Collected data entries:

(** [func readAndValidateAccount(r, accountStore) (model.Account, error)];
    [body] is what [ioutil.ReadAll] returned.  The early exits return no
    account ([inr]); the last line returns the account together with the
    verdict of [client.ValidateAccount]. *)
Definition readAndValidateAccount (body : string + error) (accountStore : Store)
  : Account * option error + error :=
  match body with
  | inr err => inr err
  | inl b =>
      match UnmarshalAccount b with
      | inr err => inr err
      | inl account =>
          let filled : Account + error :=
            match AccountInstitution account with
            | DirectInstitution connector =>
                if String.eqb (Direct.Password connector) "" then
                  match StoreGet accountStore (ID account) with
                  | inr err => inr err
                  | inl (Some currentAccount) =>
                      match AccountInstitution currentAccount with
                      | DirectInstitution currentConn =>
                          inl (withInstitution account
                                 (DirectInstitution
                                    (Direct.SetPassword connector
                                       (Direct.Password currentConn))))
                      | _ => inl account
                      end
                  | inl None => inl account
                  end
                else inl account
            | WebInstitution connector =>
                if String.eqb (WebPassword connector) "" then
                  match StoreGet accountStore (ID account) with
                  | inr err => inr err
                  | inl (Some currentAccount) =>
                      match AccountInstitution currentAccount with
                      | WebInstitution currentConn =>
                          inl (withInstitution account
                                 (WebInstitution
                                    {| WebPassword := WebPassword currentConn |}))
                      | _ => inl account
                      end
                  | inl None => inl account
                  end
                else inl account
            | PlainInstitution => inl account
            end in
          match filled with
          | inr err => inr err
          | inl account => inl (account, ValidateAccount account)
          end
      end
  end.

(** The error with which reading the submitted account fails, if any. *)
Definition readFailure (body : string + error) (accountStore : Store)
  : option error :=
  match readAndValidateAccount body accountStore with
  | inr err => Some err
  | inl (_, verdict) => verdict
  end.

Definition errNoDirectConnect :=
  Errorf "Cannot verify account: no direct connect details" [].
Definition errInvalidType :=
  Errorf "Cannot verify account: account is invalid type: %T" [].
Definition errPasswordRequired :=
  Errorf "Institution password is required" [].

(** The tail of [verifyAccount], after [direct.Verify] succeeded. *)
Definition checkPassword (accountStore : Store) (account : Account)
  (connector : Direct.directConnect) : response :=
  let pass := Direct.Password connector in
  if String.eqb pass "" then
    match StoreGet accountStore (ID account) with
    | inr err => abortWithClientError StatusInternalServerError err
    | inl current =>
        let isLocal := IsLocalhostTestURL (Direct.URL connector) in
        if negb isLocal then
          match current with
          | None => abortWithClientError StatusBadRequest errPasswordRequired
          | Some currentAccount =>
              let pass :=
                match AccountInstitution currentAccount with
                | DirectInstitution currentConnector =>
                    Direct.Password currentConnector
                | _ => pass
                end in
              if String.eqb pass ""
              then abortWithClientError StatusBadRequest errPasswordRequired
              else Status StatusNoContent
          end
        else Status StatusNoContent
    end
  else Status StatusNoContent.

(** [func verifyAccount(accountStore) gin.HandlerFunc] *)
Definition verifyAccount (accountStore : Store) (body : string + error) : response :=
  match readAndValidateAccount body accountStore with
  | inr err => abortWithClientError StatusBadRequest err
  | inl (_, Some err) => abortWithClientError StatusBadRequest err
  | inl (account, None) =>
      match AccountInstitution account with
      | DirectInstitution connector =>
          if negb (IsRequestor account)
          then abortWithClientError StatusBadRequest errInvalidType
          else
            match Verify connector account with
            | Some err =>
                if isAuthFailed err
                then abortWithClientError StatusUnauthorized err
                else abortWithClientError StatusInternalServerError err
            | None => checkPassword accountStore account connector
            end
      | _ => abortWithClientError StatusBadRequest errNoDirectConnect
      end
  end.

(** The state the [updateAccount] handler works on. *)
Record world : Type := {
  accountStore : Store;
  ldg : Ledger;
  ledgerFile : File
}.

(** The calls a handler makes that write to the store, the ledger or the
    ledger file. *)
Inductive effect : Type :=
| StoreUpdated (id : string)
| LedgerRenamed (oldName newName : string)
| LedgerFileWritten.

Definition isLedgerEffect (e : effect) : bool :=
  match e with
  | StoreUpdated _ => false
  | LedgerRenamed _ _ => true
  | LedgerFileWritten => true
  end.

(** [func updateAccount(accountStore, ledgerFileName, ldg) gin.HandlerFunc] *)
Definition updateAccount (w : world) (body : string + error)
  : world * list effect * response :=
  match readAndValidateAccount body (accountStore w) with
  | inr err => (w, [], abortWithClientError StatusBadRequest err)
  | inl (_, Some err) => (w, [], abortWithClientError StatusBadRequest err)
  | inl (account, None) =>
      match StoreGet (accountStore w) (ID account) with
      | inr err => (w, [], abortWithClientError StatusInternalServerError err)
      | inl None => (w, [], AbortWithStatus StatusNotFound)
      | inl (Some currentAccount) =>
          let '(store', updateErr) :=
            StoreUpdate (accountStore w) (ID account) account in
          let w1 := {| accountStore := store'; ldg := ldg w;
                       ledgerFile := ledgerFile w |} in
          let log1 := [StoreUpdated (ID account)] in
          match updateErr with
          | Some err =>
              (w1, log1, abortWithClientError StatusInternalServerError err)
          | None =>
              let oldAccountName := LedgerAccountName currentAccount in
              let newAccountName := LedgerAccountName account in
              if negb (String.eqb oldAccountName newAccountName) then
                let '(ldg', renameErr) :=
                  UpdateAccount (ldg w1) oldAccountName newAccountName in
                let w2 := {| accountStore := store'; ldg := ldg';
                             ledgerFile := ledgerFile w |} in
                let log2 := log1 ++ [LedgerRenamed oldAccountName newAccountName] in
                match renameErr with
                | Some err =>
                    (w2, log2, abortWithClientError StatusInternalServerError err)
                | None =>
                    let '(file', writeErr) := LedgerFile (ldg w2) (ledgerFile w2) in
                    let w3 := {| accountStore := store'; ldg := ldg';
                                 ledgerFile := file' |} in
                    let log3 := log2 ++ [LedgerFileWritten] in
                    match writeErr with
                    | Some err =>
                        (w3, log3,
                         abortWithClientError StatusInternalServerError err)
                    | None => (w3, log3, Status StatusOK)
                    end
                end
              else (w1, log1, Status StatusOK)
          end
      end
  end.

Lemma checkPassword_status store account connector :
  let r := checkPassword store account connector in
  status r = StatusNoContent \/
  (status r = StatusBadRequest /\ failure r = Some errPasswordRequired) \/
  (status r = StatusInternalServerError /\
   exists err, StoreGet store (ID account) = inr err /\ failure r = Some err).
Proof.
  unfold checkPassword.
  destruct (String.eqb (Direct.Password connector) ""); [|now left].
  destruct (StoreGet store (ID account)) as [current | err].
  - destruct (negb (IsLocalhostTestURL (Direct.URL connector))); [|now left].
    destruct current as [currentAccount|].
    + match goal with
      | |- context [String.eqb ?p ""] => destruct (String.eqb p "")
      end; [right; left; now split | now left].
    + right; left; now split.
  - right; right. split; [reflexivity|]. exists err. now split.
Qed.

* * *

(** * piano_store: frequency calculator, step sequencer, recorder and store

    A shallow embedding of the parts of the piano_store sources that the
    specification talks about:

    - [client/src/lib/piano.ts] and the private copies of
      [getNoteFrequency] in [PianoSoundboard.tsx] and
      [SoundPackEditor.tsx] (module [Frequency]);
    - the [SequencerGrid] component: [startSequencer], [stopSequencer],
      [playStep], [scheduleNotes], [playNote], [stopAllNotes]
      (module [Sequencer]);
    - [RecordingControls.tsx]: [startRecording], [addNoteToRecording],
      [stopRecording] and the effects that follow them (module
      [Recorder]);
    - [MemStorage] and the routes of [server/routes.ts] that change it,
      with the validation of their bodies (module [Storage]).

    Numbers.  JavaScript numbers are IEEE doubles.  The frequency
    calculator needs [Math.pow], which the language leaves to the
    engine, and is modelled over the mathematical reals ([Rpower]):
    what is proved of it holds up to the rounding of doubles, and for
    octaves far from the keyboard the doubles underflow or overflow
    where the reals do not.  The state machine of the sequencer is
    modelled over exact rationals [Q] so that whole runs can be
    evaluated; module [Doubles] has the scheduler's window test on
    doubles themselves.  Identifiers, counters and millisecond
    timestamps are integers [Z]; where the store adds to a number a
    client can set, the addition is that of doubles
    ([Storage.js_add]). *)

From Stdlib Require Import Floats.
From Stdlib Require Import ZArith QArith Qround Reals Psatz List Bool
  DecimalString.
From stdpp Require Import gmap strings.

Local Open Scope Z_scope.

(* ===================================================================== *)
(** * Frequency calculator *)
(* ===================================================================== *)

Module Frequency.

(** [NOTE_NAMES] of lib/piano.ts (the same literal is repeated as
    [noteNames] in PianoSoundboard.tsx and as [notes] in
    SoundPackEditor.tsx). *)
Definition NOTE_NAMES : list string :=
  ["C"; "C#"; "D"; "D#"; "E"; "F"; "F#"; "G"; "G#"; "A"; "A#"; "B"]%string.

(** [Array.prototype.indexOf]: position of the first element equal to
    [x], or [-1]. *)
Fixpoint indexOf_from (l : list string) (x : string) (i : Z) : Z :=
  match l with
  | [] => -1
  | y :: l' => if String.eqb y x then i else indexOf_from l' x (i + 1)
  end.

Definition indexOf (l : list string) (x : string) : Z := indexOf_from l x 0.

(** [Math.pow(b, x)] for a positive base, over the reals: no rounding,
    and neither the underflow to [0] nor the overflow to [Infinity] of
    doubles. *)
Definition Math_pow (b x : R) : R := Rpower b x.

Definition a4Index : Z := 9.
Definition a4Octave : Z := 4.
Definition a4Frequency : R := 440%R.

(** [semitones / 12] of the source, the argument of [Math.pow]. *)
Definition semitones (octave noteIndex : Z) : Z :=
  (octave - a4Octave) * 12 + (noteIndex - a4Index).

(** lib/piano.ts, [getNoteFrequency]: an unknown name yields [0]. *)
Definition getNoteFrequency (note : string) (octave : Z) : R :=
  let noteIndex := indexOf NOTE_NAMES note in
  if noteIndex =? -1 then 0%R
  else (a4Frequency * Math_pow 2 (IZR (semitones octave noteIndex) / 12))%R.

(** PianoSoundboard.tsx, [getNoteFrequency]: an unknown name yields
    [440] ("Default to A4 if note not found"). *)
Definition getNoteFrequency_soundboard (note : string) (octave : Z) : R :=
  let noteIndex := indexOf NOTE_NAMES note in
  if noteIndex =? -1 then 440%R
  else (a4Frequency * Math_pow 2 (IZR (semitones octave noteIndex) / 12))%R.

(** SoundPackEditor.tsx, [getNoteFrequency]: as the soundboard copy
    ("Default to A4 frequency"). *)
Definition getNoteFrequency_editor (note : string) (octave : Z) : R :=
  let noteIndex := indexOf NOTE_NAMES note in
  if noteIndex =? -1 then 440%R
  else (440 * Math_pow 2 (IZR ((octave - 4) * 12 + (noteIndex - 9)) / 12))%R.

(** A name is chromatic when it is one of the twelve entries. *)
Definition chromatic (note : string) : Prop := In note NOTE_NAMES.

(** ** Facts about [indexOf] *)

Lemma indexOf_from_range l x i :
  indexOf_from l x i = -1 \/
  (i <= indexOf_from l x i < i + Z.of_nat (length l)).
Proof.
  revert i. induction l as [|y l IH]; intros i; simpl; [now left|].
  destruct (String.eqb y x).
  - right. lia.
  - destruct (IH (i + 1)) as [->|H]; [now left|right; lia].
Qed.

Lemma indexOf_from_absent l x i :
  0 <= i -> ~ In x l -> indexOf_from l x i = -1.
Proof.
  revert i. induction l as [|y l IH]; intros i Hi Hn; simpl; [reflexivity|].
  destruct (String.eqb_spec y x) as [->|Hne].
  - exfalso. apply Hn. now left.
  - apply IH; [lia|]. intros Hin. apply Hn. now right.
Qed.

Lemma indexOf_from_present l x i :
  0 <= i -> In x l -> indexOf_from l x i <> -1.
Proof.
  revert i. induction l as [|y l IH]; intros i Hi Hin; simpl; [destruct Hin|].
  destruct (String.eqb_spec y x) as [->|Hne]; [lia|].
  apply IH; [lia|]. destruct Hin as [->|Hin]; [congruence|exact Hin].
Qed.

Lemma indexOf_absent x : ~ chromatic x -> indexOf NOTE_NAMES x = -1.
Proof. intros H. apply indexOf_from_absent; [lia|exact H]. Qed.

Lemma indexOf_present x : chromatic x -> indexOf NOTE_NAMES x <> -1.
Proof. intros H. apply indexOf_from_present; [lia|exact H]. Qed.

• **Work instructions**: Please return only the lines above, starting at the line that has "Definition checkPassword (accountStore" and ending at the line that has "match current with", keeping both and leaving each one unchanged.

• **Your solution**:
Definition checkPassword (accountStore : Store) (account : Account)
  (connector : Direct.directConnect) : response :=
  let pass := Direct.Password connector in
  if String.eqb pass "" then
    match StoreGet accountStore (ID account) with
    | inr err => abortWithClientError StatusInternalServerError err
    | inl current =>
        let isLocal := IsLocalhostTestURL (Direct.URL connector) in
        if negb isLocal then
          match current with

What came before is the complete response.